Sunday, May 29, 2022

What I'm Reading Now -- The Sorrows of Young Werther

I'm pretty sure I've owned The Sorrows of Young Werther since I was in college.  I have no idea why, or even really what it's about.  Based on the title alone, I'm guessing "over-dramatic coming-of-age story"?  I hope it's more that that; I'm past the point in my life where coming-of-age stories are generally meaningful to me.

I suppose that doesn't matter, since it's part of my 2022 Reading Challenge and I'm already 2 months behind.  Hopefully now that I kicked Jack out of the way, I can make some progress.

Friday, May 27, 2022

Jack: A Life Like No Other -- Take 1.5

I don't often quit on books.  I'm 64 pages into Jack: A Life Like No Other, which weighs in at 400 pages exclusive of the notes and index.  I'm really struggling to go on, and life is short, so I'm not going to.  At least not now.

I'm most irritated by the author's own inflated sense of himself.  I wanted to read a book about John Kennedy, not a book about how great Geoffrey Perret thinks Harvard is.  Let me explain.  Early in the book, he discusses how Jack was forever compared to -- and came up short against -- his older brother Joe Jr.  Until he went to Harvard.  "Harvard, greatest institution in the world, was able to look past the poor grades and misbehavior and see the young man for the giant he would become" (or words generally to that effect).  Really?, I said to myself; this guy must have gone to Harvard.  Sure enough, he did.  And he really likes to use every obscure word he knows or can find in a dictionary to show everyone just how smart he is.  For example, "pelf," and a few pages later, "avoirdupois."  Don't get me wrong.  I like words and learning new ones, but in these cases there are perfectly adequate words that don't require a dictionary which convey the same idea.  I like fancy words when they describe something that there isn't a single, easier word for.  Like "palimpsest" or "croochie-proochles."
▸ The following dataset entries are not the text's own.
Lemma getLogger_other name loggers n :
  n <> logger_key name -> (getLogger name loggers).1 !! n = loggers !! n.
Proof.
  intros Hn. unfold getLogger. destruct (loggers !! logger_key name); simpl; [done|].
  by rewrite lookup_insert_ne.
Qed.

Lemma pin_excluded_spec names loggers :
  (pin_excluded names loggers).2 = Returned tt
  /\ (forall n, n ∈ names ->
        level <$> (pin_excluded names loggers).1 !! logger_key n = Some WARNING)
  /\ (forall k, (forall n, n ∈ names -> logger_key n <> k) ->
        (pin_excluded names loggers).1 !! k = loggers !! k).
Proof.
  revert loggers. induction names as [|name names IH]; intros loggers.
  - split; [done|]. split; [|done]. intros n Hn. by apply elem_of_nil in Hn.
  - set (loggers' := <[logger_key name := {| level := WARNING |}]>
                       (getLogger name loggers).1).
    assert (Hstep : pin_excluded (name :: names) loggers = pin_excluded names loggers').
    { subst loggers'. cbn [pin_excluded].
      unfold mbind, M_bind, bind, getLogger, setLevel.
      by destruct (loggers !! logger_key name). }
    assert (Hown : loggers' !! logger_key name = Some {| level := WARNING |})
      by (subst loggers'; apply lookup_insert_eq).
    assert (Hother : forall k, k <> logger_key name -> loggers' !! k = loggers !! k).
    { intros k Hk. subst loggers'. rewrite lookup_insert_ne by done.
      by apply getLogger_other. }
    rewrite Hstep. destruct (IH loggers') as (Hret & Hin & Hout).
    split; [done|]. split.
    + intros n Hn.
      destruct (decide (logger_key n ∈ logger_key <$> names)) as [Hkey|Hnone].
      * apply list_elem_of_fmap in Hkey as (m & -> & Hm). by apply Hin.
      * apply elem_of_cons in Hn as [->|Hn];
          [|exfalso; apply Hnone; by apply list_elem_of_fmap_2].
        rewrite Hout; [by rewrite Hown|].
        intros m Hm Hkey. apply Hnone. rewrite <- Hkey.
        by apply list_elem_of_fmap_2.
    + intros k Hk. rewrite Hout.
      * apply Hother. intros ->. apply (Hk name); [|done].
        apply elem_of_cons. by left.
      * intros n Hn. apply Hk. apply elem_of_cons. by right.
Qed.

Lemma pin_levels_step names loggers :
  pin_levels names loggers
  = pin_excluded names (<["root" := {| level := INFO |}]> (getLogger "root" loggers).1).
Proof.
  unfold pin_levels, mbind, M_bind, bind, getLogger, setLevel.
  change (logger_key "root") with "root".
  by destruct (loggers !! "root").
Qed.

Lemma LogFactory_other name log_level debug loggers n :
  n <> __name__ ->
  (LogFactory name log_level debug loggers).1 !! n = loggers !! n.
Proof.
  intros Hn. unfold LogFactory, mbind, M_bind, bind, getLogger, setLevel.
  change (logger_key __name__) with __name__.
  destruct (loggers !! __name__), debug; simpl;
    by rewrite !lookup_insert_ne.
Qed.

(** The key of a name from a list that holds neither "root" nor the empty
    name is not "root". *)
Lemma logger_key_not_root names n :
  "root" ∉ names -> "" ∉ names -> n ∈ names -> logger_key n <> "root".
Proof.
  intros Hroot Hempty Hn. rewrite logger_key_nonempty.
  - intros ->. by apply Hroot.
  - intros ->. by apply Hempty.
Qed.

(** X13.  Level pinning never raises.  Afterwards every logger named in the
    excluded list is at WARNING (the empty name naming the root logger), the
    root logger is at INFO unless the list names it, as "root" or as the
    empty name, and every other logger is as it was. *)
Theorem pin_levels_spec names loggers :
  (pin_levels names loggers).2 = Returned tt
  /\ (forall n, n ∈ names ->
        level <$> (pin_levels names loggers).1 !! logger_key n = Some WARNING)
  /\ ("root" ∉ names -> "" ∉ names ->
      level <$> (pin_levels names loggers).1 !! "root" = Some INFO)
  /\ (forall n, n <> "root" -> n ∉ names ->
        (pin_levels names loggers).1 !! n = loggers !! n).
Proof.
  rewrite pin_levels_step.
  destruct (pin_excluded_spec names
              (<["root" := {| level := INFO |}]> (getLogger "root" loggers).1))
    as (Hret & Hin & Hout).
  split; [done|]. split; [done|]. split.
  - intros Hroot Hempty. rewrite Hout; [by rewrite lookup_insert_eq|].
    intros n Hn. by apply (logger_key_not_root names).
  - intros n Hn Hmem. rewrite Hout.
    + rewrite lookup_insert_ne by done. by apply getLogger_other.
    + intros m Hm Hkey. unfold logger_key in Hkey.
      destruct (String.eqb m ""); [by apply Hn|]. subst m. by apply Hmem.
Qed.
I'm mildly irritated because the editing doesn't seem great.  It's not riddled with typos, but, for example, there is a description of the young Kennedy's exploits on a bridge in Europe which in one place is described as "fifty feet" high, and in another is described as "more than twenty feet."  Technically, 50 is more than 20, but why the difference?  Just pick one and use the same measure in both the text and the photo caption.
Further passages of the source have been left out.